(Saved entries)
════════════════
(** * spacenotes: the realtime synchronisation hook [useRealtimeDocState]

    A shallow embedding of [src/hooks/useRealtimeDocState.ts] (both the
    plain version and the session-aware one) and the properties of its
    reducer [apply], of the send gate and of the room identity.

    Modelling conventions.
    - A JavaScript object used as a record of named fields is a finite map
      [gmap string _]; keys are assumed not to collide with members of
      [Object.prototype]: for such a key a read of the plain object
      [pendingUpdates.current] finds the inherited member, which the map does
      not show ([plain_id] names the ids for which the map is exact).
    - [setDoc], [setCursors] and [setSelections] are setters of React state
      hooks of one component, called with updater functions. [apply] below is
      one call made while the component has no state update pending, when
      React runs the updater at once; [call] and [render] give the general
      case, in which updaters wait in a queue for the next render while
      statements outside them, such as the [delete] of [node:delete], run at
      the call.
    - [Object.assign(target, source)] mutates the object found in the node
      array; with one heap object per array slot this is the replacement of
      that slot, written with list insertion by index.
    - Numbers are only stored and compared by the hook, never computed with;
      they are integers here. *)

From Stdlib Require Import ZArith.
From stdpp Require Import gmap strings list fin_maps.
(** Full pages, then a page on which the turn of the loop raises. *)
Lemma fetch_loop_fails (full : list (list json)) :
  forall (start : nat) (all_tests : list json) (fuel : nat) (e : exn),
  Forall (fun p => (page_size <= Z.of_nat (length p))%Z) full ->
  (forall i, (i < length full)%nat ->
     tests_api (Z.of_nat (start + i)) page_size =
     ok (tests_doc (nth i full []))) ->
  (forall acc,
     fetch_page tests_api (Z.of_nat (start + length full)) acc = Raise e) ->
  (length full < fuel)%nat ->
  fetch_loop tests_api fuel (Z.of_nat start) all_tests =
  Some (map (fun i => (Z.of_nat i, page_size)) (seq start (S (length full))),
        Raise e).
Proof.
  induction full as [|p full IH]; intros start all_tests fuel e Hfull Hapi
    Hfail Hfuel; (destruct fuel as [|fuel]; [simpl in Hfuel; lia|]).
  - simpl in Hfail. rewrite Nat.add_0_r in Hfail.
    simpl. now rewrite Hfail.
  - inversion Hfull as [|? ? Hp Hfull']; subst.
    pose proof (Hapi 0%nat ltac:(simpl; lia)) as H0.
    rewrite Nat.add_0_r in H0. simpl in H0.
    cbn [fetch_loop]. rewrite (fetch_page_ok _ _ _ _ H0).
    destruct p as [|x p]; [simpl in Hp; unfold page_size in Hp; lia|].
    destruct (Z.ltb_spec (Z.of_nat (length (x :: p))) page_size); [lia|].
    replace (Z.of_nat start + 1)%Z with (Z.of_nat (S start)) by lia.
    rewrite (IH (S start) (all_tests ++ x :: p) fuel e Hfull').
    + reflexivity.
    + intros i Hi. specialize (Hapi (S i)).
      replace (S start + i)%nat with (start + S i)%nat by lia.
      apply Hapi. simpl. lia.
    + intros acc. specialize (Hfail acc).
      replace (S start + length full)%nat
        with (start + length (p :: full))%nat by (simpl; lia).
      exact Hfail.
    + simpl in Hfuel. lia.
Qed.

(** When a page cannot be fetched, or comes back with a status from 400
    to 599, the fetch raises that failure and returns none of the items of
    the pages before it; no further page is requested. *)
Theorem fetch_failure_discards (full : list (list json)) (fuel : nat) :
  Forall (fun p => (100 <= Z.of_nat (length p))%Z) full ->
  (forall i, (i < length full)%nat ->
     tests_api (Z.of_nat i) 100%Z = ok (tests_doc (nth i full []))) ->
  (length full < fuel)%nat ->
  (forall e, tests_api (Z.of_nat (length full)) 100%Z = Raise e ->
     fetch fuel = Some (requests (S (length full)), Raise e)) /\
  (forall r, tests_api (Z.of_nat (length full)) 100%Z = Return r ->
     (400 <= status r < 600)%Z ->
     fetch fuel =
     Some (requests (S (length full)),
           Raise (HTTPError (mkHTTPError (status r) (error_text r))))).
Proof.
  intros Hfull Hapi Hfuel. unfold get_synthetic_tests. split.
  - intros e He.
    apply (fetch_loop_fails full 0 [] fuel e Hfull Hapi); [|exact Hfuel].
    intros acc. unfold fetch_page. simpl Nat.add.
    change page_size with 100%Z. now rewrite He.
  - intros r Hr [Hlo Hhi].
    apply (fetch_loop_fails full 0 [] fuel _ Hfull Hapi); [|exact Hfuel].
    intros acc. unfold fetch_page. simpl Nat.add.
    change page_size with 100%Z. rewrite Hr. cbn [bind].
    unfold raise_for_status.
    apply Z.leb_le in Hlo. apply Z.ltb_lt in Hhi. now rewrite Hlo, Hhi.
Qed.

Lemma fetch_loop_endless :
  (forall i : nat, exists p,
     tests_api (Z.of_nat i) page_size = ok (tests_doc p) /\
     (page_size <= Z.of_nat (length p))%Z) ->
  forall fuel start all_tests,
    fetch_loop tests_api fuel (Z.of_nat start) all_tests = None.
Proof.
  intros Hfull. induction fuel as [|fuel IH]; intros start all_tests;
    [reflexivity|].
  destruct (Hfull start) as (p & Hp & Hlen).
  cbn [fetch_loop]. rewrite (fetch_page_ok _ _ _ _ Hp).
  destruct p as [|x p]; [simpl in Hlen; unfold page_size in Hlen; lia|].
  destruct (Z.ltb_spec (Z.of_nat (length (x :: p))) page_size); [lia|].
  replace (Z.of_nat start + 1)%Z with (Z.of_nat (S start)) by lia.
  now rewrite IH.
Qed.

(** There is no bound on the pages: against a listing of which every page
    holds at least 100 items the loop never ends, however many turns it is
    given. *)
Theorem endless_listing :
  (forall i : nat, exists p,
     tests_api (Z.of_nat i) 100%Z = ok (tests_doc p) /\
     (100 <= Z.of_nat (length p))%Z) ->
  forall fuel, fetch fuel = None.
Proof.
  intros Hfull fuel. unfold get_synthetic_tests.
  exact (fetch_loop_endless Hfull fuel 0%nat []).
Qed.

(** A first page whose document is null or empty, or has no [tests] or
    null or empty ones, ends the fetch after that one request with no
    item. *)
Theorem empty_listing (r : response) (doc : json) (fuel : nat) :
  tests_api 0%Z 100%Z = Return r ->
  raise_for_status r = Return tt ->
  body r = Return doc ->
  truthy doc = false \/
  (exists kvs, doc = JDict kvs /\
               truthy (field_or kvs "tests" (JList [])) = false) ->
  (0 < fuel)%nat ->
  fetch fuel = Some ([(0, 100)%Z], Return []).
Proof.
  intros Ha Hs Hb Hdoc Hfuel. destruct fuel as [|fuel]; [lia|].
  unfold get_synthetic_tests. cbn [fetch_loop].
  assert (Hpage : fetch_page tests_api 0 [] = Return (inl [])).
  { unfold fetch_page. change page_size with 100%Z. rewrite Ha. cbn [bind].
    rewrite Hs. cbn [bind]. rewrite Hb. cbn [bind].
    destruct Hdoc as [Hd|(kvs & -> & Ht)].
    - unfold or_else. rewrite Hd. reflexivity.
    - unfold or_else. destruct (truthy (JDict kvs)) eqn:E.
      + rewrite get_dict. cbn [bind]. now rewrite Ht.
      + reflexivity. }
  now rewrite Hpage.
Qed.

End FetcherBehaviour.

(** ** Further properties: the normalizer *)

Section NormalizerBehaviour.
Import Py datadog_synthetics_export Spec SyntheticsSpec Behaviour.

Local Open Scope list_scope.

Variable int_of_str : string -> option Z.

Abbreviation normalize := (process_test int_of_str).
Abbreviation normalize_all := (process_synthetic_tests int_of_str).

Lemma mapM_returns {A B : Type} (f : A -> result B) (l : list A)
    (out : list B) :
  mapM f l = Return out <-> Forall2 (fun a b => f a = Return b) l out.
Proof.
  revert out. induction l as [|a l IH]; intros out; simpl.
  - split; [intros [= <-]; constructor|]. inversion 1. reflexivity.
  - split.
    + destruct (f a) as [b|] eqn:Ea; simpl; [|discriminate].
      destruct (mapM f l) as [bs|]; simpl; [|discriminate].
      intros [= <-]. constructor; [exact Ea|]. now apply IH.
    + inversion 1 as [|? b ? bs Hb Hbs]; subst. rewrite Hb. simpl.
      apply IH in Hbs. now rewrite Hbs.
Qed.

Lemma mapM_raises {A B : Type} (f : A -> result B) (before : list A)
    (a : A) (after : list A) (e : exn) :
  Forall (fun x => exists b, f x = Return b) before ->
  f a = Raise e -> mapM f (before ++ a :: after) = Raise e.
Proof.
  intros Hb Ha. induction Hb as [|x before [b Hx] _ IH]; simpl.
  - now rewrite Ha.
  - now rewrite Hx, IH.
Qed.

(** The table has one row per record, in the order of the records, each
    the row of its record; and when a record cannot be normalized the error
    of the first such record is raised and no table is made. *)
Theorem rows_follow_records :
  (forall tests rows,
     process_synthetic_tests int_of_str tests = Return rows <->
     Forall2 (fun test r => process_test int_of_str test = Return r)
       tests rows) /\
  (forall before test after e,
     Forall (fun t => exists r, process_test int_of_str t = Return r)
       before ->
     process_test int_of_str test = Raise e ->
     process_synthetic_tests int_of_str (before ++ test :: after) =
     Raise e).
Proof.
  split.
  - intros tests rows. apply mapM_returns.
  - intros before test after e. apply mapM_raises.
Qed.

Lemma lower_type (s : string) :
  lower_value (or_else (JStr s) (JStr "")) = Return (lower s).
Proof. destruct s; reflexivity. Qed.

(** The letter case of [type] does not matter: two records that agree on
    every other field and whose types differ only in case give the same
    row, or fail alike. *)
Theorem type_case_ignored kvs1 kvs2 s1 s2 :
  same_but_type kvs1 kvs2 ->
  lookup "type" kvs1 = Some (JStr s1) ->
  lookup "type" kvs2 = Some (JStr s2) ->
  lower s1 = lower s2 ->
  normalize (JDict kvs1) = normalize (JDict kvs2).
Proof.
  intros Hsame H1 H2 Hl.
  assert (Hget : forall k d, k <> "type"%string ->
            get (JDict kvs1) k d = get (JDict kvs2) k d).
  { intros k d Hk. simpl. now rewrite (Hsame k Hk). }
  unfold process_test.
  assert (Ht1 : get (JDict kvs1) "type" JNull = Return (JStr s1))
    by (simpl; now rewrite H1).
  assert (Ht2 : get (JDict kvs2) "type" JNull = Return (JStr s2))
    by (simpl; now rewrite H2).
  rewrite Ht1, Ht2. cbn [bind]. rewrite !lower_type, Hl. cbn [bind].
  unfold extract_schedule, extract_subtype, get_status, extract_frequency,
    extract_locations, extract_monitor_id, extract_device_ids, extract_tags.
  rewrite !(Hget "options"), !(Hget "public_id"), !(Hget "name"),
    !(Hget "subtype"), !(Hget "steps"), !(Hget "status"),
    !(Hget "locations"), !(Hget "monitor_id"), !(Hget "tags")
    by discriminate.
  reflexivity.
Qed.

Lemma day_name_outside (n : Z) :
  (n < 1 \/ 7 < n)%Z -> day_name n = str_int n.
Proof.
  intros H. unfold day_name, DAY_MAP. cbn [day_lookup].
  repeat match goal with
         | |- context [(n =? ?k)%Z] =>
             destruct (Z.eqb_spec n k); [lia|]
         end.
  reflexivity.
Qed.

Lemma windows_of_rendered (timeframes : list json) :
  forallb timeframe_ok timeframes = true ->
  windows_of timeframes =
  Return (map render (filter complete timeframes)).
Proof.
  induction timeframes as [|tf rest IH]; [reflexivity|]. intros H.
  apply andb_true_iff in H as [Htf Hrest].
  destruct tf as [| | | | |kvs]; try discriminate.
  cbn [windows_of]. rewrite !get_dict. cbn [bind]. rewrite (IH Hrest).
  cbn [filter].
  change (complete (JDict kvs))
    with (truthy (field_or kvs "from" JNull) &&
          truthy (field_or kvs "to" JNull)).
  assert (Hd : field_or kvs "day" JNull = JNull \/
               exists n, field_or kvs "day" JNull = JNum n).
  { unfold timeframe_ok in Htf. unfold field_or.
    destruct (lookup "day" kvs) as [[]|]; try discriminate; eauto. }
  assert (Hr : render (JDict kvs) =
               match field_or kvs "day" JNull with
               | JNum n =>
                   (day_name n ++ " " ++ str (field_or kvs "from" JNull) ++
                    "-" ++ str (field_or kvs "to" JNull))%string
               | _ =>
                   (str (field_or kvs "from" JNull) ++ "-" ++
                    str (field_or kvs "to" JNull))%string
               end) by reflexivity.
  destruct Hd as [Hd|[n Hd]]; rewrite Hd in *; cbn [day_label bind];
    destruct (truthy (field_or kvs "from" JNull) &&
              truthy (field_or kvs "to" JNull));
    cbn [map app]; rewrite ?Hr; reflexivity.
Qed.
════════════════
TASK DIRECTIONS:
In the entries above, restate word for word the lines between the one holding "- intros r Hr [Hlo Hhi]." and the one holding "forall fuel start", inclusive, and nothing besides.

PROBLEM SOLUTION:
  - intros r Hr [Hlo Hhi].
    apply (fetch_loop_fails full 0 [] fuel _ Hfull Hapi); [|exact Hfuel].
    intros acc. unfold fetch_page. simpl Nat.add.
    change page_size with 100%Z. rewrite Hr. cbn [bind].
    unfold raise_for_status.
    apply Z.leb_le in Hlo. apply Z.ltb_lt in Hhi. now rewrite Hlo, Hhi.
Qed.

Lemma fetch_loop_endless :
  (forall i : nat, exists p,
     tests_api (Z.of_nat i) page_size = ok (tests_doc p) /\
     (page_size <= Z.of_nat (length p))%Z) ->
  forall fuel start all_tests,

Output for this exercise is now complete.